The rating agency warned in a press release July 5 that it was placing Illinois “under review” for a possible downgrade – even after acknowledging the impact of additional tax revenues.
Illinois is only one notch above junk status. If Moody’s decides to downgrade Illinois, Illinois will be the first state in the nation to ever fall to junk status.
The agency decided to put the state under review despite the fact that it expects lawmakers to override Gov.

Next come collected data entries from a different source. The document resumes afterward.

(** The conditions under which a [join_room] call reaches its capacity
    check: the room exists and is active, the caller has no row in it, and
    the join-code test lets the caller through. *)
Definition reaches_capacity_check (room user : uuid) (code : option text)
    (s : db) (v : rooms.row) : Prop :=
  find (room_is room) (t_rooms s) = Some v
  /\ rooms.status v = "active"
  /\ existsb (participant_is room user) (t_room_participants s) = false
  /\ rooms.is_private v && negb (String.eqb (rooms.created_by v) user)
     && join_code_rejected code (rooms.join_code v) = false.

(** The ledger a successful first join leaves. *)
Definition joined_ledger (now : timestamptz) (room user : uuid)
    (device : option text) (s : db) : db :=
  mkdb (map (fun r => if room_is room r
                      then rooms.set_updated_at now
                             (rooms.set_current_user_count
                                (rooms.current_user_count r + 1) r)
                      else r) (t_rooms s))
       (t_room_participants s ++ [new_participant now room user device]).



(** The ledger a rejoin leaves: the caller's row reactivated and the counter
    of the room recomputed from the rows. *)
Definition rejoined_ledger (now : timestamptz) (room user : uuid)
    (device : option text) (s : db) : db :=
  let ps := UPDATE_room_participants (participant_is room user)
              (reactivate now device) (t_room_participants s) in
  mkdb (map (fun r => if room_is room r
                      then rooms.set_current_user_count (COUNT_active room ps) r
                      else r) (t_rooms s))
       ps.

(** The spec's wording of step 4 of join: a rejoin always goes through. *)
Definition spec_rejoin : Prop :=
  forall now room user device code s v,
    rooms_checked s -> rooms_pkey s -> participants_unique s ->
    find (room_is room) (t_rooms s) = Some v ->
    rooms.status v = "active" ->
    existsb (participant_is room user) (t_room_participants s) = true ->
    join_room now room user device code s
    = Returned (Rejoined, rejoined_ledger now room user device s).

Bruce Rauner’s veto of the $4.8 billion tax hike, saying the review “incorporates our expectation that the legislature will implement revenue increases.”
That revenue isn’t enough to counterbalance the “further deterioration” of the state’s unpaid bills and pension crisis.
That means the bad budget lawmakers are pushing to enact is very likely a “junk” budget.
In fact, Illinois has already been trading at junk levels ever since the state was ordered to property fund its Medicaid obligations last month.
Moody’s reasoning
Moody’s said simply passing a budget won’t be enough to avoid junk because it doesn’t address Illinois’ many crises.
The agency warned that the plan “lack(s) concrete measures that will materially improve…its unfunded pension liabilities.”
In addition, the agency said the budget itself has “substantial implementation risk” in part because it lacks “broad bipartisan support.”
And Moody’s also pointed out that the budget itself could be unbalanced, citing the governor’s concern that the budget had a $2 billion deficit.
Moody’s also said the new tax increase could bring in less money than lawmakers expect because the state’s tax collections are actually down this year – a fact the Illinois Policy Institute previously highlighted.
And it pointed out that a recent court ruling that forces the state to accelerate its payment of Medicaid bills “cast(s) doubt on the state’s immediate ability” to pay for Medicaid, pensions, debt service and school funding.
Deja Vu
The nearly $5 billion in tax hikes lawmakers are attempting to foist on struggling Illinois won’t prevent Illinois from getting downgraded.
The 2011 temporary income tax hike certainly didn’t.
The tax hike took an additional $32 billion from taxpayers’ wallets from 2011 through 2014, yet the three major credit rating agencies downgraded the state five times.
Illinoisans shouldn’t be fooled by the no-reform budget their politicians are trying to pass. Moody’s certainly hasn’t been.
Illinois politicians need to get back to passing what Illinoisans need – a balanced budget without a tax hike.